Task objective: Lift out, unaltered, the lines of the material below between the line holding "block_hashes r2 = all_block_hashes" and the line holding "granularity. Every index", counting both.

======== Stored data ========

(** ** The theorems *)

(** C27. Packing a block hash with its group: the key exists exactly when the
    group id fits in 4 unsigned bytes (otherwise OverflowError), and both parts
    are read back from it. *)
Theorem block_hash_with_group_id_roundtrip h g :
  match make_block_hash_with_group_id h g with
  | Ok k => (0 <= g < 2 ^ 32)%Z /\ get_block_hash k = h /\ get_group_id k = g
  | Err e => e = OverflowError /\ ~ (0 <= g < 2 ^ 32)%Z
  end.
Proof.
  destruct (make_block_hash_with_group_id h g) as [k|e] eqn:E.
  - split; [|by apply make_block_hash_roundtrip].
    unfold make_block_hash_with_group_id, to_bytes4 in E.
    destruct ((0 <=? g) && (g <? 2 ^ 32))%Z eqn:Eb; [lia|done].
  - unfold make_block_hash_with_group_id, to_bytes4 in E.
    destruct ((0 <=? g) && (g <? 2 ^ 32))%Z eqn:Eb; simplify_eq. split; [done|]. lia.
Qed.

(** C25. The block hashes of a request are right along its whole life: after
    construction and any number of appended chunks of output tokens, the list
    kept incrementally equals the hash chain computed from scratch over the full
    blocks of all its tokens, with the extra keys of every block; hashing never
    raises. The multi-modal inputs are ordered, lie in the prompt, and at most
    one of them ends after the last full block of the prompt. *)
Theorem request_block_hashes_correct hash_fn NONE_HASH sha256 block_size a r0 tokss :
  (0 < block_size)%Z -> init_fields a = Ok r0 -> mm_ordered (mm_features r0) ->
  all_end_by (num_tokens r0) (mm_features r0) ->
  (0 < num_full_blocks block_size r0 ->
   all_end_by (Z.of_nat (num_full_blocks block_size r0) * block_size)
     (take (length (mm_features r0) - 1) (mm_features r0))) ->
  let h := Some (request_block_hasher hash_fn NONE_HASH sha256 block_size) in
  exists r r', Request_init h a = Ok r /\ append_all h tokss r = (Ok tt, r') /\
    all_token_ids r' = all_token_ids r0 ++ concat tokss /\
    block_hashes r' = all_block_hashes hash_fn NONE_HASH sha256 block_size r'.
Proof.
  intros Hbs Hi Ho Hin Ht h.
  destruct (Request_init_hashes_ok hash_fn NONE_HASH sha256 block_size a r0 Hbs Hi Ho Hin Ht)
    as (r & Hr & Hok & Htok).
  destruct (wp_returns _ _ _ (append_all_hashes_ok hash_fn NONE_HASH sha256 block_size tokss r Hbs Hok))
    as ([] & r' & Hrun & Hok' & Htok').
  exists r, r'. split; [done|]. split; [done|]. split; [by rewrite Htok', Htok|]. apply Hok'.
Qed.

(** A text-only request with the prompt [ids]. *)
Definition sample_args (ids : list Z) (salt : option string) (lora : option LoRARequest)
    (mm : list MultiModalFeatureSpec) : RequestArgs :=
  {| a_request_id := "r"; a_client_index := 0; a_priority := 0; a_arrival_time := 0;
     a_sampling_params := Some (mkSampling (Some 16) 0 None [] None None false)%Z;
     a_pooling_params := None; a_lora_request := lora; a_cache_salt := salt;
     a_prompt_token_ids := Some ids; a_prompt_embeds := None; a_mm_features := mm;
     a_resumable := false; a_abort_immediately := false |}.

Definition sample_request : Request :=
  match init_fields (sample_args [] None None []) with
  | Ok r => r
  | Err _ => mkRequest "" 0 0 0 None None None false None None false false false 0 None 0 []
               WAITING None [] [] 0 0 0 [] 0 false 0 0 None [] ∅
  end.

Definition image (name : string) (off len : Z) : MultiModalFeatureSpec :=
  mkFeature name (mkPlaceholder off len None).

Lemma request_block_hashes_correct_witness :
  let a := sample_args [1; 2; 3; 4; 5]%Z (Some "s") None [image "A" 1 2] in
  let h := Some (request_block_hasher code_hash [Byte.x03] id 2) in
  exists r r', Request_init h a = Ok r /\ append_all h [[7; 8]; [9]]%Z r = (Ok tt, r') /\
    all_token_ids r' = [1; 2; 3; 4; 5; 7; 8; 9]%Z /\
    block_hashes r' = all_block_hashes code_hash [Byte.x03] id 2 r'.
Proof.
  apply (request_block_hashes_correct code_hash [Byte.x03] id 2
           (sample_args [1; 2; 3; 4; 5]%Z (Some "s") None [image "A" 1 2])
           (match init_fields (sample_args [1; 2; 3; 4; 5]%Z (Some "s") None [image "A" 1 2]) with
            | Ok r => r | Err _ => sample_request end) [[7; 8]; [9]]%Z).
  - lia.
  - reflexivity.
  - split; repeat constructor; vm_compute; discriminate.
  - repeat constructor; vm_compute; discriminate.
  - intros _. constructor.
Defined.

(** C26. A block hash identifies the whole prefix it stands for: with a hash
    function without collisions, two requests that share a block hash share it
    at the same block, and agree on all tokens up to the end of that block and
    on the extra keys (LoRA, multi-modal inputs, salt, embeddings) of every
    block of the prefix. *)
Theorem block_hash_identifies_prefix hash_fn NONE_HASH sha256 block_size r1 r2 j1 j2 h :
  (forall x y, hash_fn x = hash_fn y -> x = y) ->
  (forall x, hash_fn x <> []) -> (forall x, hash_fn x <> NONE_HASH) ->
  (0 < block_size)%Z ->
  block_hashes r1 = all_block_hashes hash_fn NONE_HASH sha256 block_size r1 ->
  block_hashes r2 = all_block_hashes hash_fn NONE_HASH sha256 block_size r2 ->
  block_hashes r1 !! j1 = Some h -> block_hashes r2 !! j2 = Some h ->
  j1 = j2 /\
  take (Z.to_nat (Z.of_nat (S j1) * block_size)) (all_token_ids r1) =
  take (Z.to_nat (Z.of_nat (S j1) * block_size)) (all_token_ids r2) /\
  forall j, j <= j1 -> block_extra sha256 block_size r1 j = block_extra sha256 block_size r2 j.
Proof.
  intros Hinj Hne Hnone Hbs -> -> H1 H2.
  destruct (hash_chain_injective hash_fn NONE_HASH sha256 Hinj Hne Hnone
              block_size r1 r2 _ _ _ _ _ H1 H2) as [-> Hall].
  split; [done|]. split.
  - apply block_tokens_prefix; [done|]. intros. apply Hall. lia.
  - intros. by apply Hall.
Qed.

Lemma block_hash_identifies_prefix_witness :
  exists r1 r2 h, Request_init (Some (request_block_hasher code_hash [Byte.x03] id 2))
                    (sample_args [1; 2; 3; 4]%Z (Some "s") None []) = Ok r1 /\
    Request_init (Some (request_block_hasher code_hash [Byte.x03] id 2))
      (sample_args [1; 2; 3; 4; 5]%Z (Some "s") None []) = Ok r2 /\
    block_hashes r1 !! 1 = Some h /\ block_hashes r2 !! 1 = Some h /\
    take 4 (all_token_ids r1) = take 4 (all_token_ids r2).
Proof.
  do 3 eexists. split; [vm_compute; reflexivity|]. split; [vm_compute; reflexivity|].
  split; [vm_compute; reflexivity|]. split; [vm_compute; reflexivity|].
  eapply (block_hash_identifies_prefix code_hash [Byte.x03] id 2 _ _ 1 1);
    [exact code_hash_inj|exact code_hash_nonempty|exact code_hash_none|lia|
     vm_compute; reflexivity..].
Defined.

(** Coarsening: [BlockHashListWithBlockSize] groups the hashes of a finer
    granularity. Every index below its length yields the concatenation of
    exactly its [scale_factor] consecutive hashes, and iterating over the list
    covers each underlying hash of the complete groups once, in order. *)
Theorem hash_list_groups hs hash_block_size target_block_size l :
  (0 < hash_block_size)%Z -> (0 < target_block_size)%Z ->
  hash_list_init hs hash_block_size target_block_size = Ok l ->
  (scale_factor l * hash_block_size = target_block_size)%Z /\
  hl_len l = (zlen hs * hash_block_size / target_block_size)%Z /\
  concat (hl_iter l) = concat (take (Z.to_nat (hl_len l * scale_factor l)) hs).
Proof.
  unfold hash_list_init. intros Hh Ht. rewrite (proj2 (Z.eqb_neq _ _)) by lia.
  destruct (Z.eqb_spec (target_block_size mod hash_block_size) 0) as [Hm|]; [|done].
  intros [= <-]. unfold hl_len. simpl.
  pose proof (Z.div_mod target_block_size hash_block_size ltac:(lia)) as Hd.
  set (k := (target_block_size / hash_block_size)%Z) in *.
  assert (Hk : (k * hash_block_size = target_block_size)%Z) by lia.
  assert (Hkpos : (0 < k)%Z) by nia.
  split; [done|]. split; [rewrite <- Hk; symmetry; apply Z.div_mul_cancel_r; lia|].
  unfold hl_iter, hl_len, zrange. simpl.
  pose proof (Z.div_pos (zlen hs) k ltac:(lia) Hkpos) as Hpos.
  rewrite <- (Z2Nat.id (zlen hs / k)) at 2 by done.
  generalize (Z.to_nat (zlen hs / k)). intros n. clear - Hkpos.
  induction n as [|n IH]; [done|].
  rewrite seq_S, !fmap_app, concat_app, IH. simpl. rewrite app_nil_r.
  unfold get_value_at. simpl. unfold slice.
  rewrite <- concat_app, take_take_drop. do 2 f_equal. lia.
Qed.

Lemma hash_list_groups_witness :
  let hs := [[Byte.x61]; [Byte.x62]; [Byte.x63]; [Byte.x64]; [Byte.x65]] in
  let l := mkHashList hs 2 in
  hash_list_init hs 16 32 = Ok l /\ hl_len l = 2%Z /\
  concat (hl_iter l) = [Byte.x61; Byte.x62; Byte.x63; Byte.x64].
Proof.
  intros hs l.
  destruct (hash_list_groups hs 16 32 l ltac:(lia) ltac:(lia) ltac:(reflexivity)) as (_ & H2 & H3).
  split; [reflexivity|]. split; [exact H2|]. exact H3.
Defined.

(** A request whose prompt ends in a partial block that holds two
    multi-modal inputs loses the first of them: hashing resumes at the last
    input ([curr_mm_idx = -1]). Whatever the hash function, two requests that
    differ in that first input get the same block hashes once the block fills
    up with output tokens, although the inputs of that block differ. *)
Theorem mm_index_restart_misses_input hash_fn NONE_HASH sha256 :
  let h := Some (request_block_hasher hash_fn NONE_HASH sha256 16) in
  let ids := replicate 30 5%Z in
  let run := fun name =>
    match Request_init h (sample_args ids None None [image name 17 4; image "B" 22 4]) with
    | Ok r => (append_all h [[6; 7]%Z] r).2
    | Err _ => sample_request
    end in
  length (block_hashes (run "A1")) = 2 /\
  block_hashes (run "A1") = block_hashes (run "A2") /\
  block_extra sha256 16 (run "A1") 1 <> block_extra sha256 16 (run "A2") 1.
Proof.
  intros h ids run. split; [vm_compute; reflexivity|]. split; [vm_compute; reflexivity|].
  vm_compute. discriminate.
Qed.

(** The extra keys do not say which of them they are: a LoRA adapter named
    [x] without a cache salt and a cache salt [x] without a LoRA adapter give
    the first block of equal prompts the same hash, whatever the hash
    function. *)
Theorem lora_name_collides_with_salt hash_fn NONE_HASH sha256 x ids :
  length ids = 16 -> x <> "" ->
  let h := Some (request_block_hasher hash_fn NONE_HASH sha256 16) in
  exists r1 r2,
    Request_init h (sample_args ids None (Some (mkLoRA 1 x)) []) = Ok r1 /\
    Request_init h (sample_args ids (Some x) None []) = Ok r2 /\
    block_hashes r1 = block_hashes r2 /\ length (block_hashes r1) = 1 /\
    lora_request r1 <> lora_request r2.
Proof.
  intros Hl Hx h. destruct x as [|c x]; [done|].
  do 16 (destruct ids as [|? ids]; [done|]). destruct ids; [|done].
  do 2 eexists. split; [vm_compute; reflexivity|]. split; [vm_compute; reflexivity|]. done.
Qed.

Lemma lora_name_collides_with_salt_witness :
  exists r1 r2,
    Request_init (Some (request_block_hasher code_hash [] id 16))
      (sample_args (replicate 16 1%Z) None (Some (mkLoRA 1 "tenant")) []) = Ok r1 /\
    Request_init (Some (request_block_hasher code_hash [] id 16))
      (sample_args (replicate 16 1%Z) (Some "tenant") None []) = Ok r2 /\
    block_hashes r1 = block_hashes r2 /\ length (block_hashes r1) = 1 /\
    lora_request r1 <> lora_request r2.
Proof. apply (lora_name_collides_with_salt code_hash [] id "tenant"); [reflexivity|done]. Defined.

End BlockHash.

========
======== Stored data ========

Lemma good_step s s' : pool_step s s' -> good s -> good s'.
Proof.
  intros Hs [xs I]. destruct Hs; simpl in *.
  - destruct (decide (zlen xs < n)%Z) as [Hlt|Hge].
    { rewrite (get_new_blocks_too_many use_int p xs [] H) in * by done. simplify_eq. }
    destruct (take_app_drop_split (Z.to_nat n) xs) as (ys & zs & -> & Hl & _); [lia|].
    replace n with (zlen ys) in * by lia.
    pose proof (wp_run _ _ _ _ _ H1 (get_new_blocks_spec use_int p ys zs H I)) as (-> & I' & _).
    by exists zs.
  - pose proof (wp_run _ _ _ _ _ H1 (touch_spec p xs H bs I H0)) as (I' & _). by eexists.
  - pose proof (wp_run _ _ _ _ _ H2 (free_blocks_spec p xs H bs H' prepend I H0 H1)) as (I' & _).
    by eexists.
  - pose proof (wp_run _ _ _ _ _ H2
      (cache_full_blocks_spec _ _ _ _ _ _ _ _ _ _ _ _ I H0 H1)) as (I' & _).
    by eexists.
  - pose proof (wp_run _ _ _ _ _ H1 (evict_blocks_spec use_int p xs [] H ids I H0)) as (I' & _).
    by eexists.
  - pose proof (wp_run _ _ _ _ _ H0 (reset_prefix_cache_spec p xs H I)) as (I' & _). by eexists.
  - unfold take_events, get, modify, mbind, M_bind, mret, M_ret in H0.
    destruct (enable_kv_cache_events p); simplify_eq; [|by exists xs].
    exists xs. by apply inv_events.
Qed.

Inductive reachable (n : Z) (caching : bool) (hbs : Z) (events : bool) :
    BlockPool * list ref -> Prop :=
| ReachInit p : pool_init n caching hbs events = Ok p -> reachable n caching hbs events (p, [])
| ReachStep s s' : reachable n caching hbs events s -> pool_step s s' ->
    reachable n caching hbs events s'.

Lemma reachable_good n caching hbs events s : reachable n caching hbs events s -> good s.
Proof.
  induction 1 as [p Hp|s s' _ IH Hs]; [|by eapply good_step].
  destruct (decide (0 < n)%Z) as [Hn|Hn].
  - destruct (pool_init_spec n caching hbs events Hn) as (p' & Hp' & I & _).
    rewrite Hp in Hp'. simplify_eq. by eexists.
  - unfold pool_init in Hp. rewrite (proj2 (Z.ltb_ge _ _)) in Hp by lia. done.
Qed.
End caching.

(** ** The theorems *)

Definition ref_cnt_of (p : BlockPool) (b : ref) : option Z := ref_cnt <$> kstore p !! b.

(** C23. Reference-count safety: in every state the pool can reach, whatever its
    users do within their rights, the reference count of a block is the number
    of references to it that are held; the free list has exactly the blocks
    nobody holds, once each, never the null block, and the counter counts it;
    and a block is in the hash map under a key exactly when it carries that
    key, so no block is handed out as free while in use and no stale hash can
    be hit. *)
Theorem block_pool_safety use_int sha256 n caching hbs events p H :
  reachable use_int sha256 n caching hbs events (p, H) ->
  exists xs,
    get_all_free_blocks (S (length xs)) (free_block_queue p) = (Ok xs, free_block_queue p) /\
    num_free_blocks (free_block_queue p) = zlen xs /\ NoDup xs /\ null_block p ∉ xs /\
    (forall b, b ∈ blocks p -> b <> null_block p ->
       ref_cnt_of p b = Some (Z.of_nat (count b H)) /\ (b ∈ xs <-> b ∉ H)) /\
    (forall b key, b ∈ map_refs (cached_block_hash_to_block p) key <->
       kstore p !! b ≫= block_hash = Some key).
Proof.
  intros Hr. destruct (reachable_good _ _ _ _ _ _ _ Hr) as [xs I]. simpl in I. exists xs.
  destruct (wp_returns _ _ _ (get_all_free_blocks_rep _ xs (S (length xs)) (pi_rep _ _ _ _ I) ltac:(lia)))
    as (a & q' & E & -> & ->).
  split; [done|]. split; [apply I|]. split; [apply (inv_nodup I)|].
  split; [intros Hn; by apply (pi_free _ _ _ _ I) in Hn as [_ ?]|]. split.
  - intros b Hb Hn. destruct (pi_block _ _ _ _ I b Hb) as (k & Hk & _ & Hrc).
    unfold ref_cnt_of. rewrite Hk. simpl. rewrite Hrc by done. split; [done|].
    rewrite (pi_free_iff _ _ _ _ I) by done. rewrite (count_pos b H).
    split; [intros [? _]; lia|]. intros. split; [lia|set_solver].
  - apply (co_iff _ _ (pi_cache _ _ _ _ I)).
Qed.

========

Written response:
  block_hashes r2 = all_block_hashes hash_fn NONE_HASH sha256 block_size r2 ->
  block_hashes r1 !! j1 = Some h -> block_hashes r2 !! j2 = Some h ->
  j1 = j2 /\
  take (Z.to_nat (Z.of_nat (S j1) * block_size)) (all_token_ids r1) =
  take (Z.to_nat (Z.of_nat (S j1) * block_size)) (all_token_ids r2) /\
  forall j, j <= j1 -> block_extra sha256 block_size r1 j = block_extra sha256 block_size r2 j.
Proof.
  intros Hinj Hne Hnone Hbs -> -> H1 H2.
  destruct (hash_chain_injective hash_fn NONE_HASH sha256 Hinj Hne Hnone
              block_size r1 r2 _ _ _ _ _ H1 H2) as [-> Hall].
  split; [done|]. split.
  - apply block_tokens_prefix; [done|]. intros. apply Hall. lia.
  - intros. by apply Hall.
Qed.

Lemma block_hash_identifies_prefix_witness :
  exists r1 r2 h, Request_init (Some (request_block_hasher code_hash [Byte.x03] id 2))
                    (sample_args [1; 2; 3; 4]%Z (Some "s") None []) = Ok r1 /\
    Request_init (Some (request_block_hasher code_hash [Byte.x03] id 2))
      (sample_args [1; 2; 3; 4; 5]%Z (Some "s") None []) = Ok r2 /\
    block_hashes r1 !! 1 = Some h /\ block_hashes r2 !! 1 = Some h /\
    take 4 (all_token_ids r1) = take 4 (all_token_ids r2).
Proof.
  do 3 eexists. split; [vm_compute; reflexivity|]. split; [vm_compute; reflexivity|].
  split; [vm_compute; reflexivity|]. split; [vm_compute; reflexivity|].
  eapply (block_hash_identifies_prefix code_hash [Byte.x03] id 2 _ _ 1 1);
    [exact code_hash_inj|exact code_hash_nonempty|exact code_hash_none|lia|
     vm_compute; reflexivity..].
Defined.

(** Coarsening: [BlockHashListWithBlockSize] groups the hashes of a finer
    granularity. Every index below its length yields the concatenation of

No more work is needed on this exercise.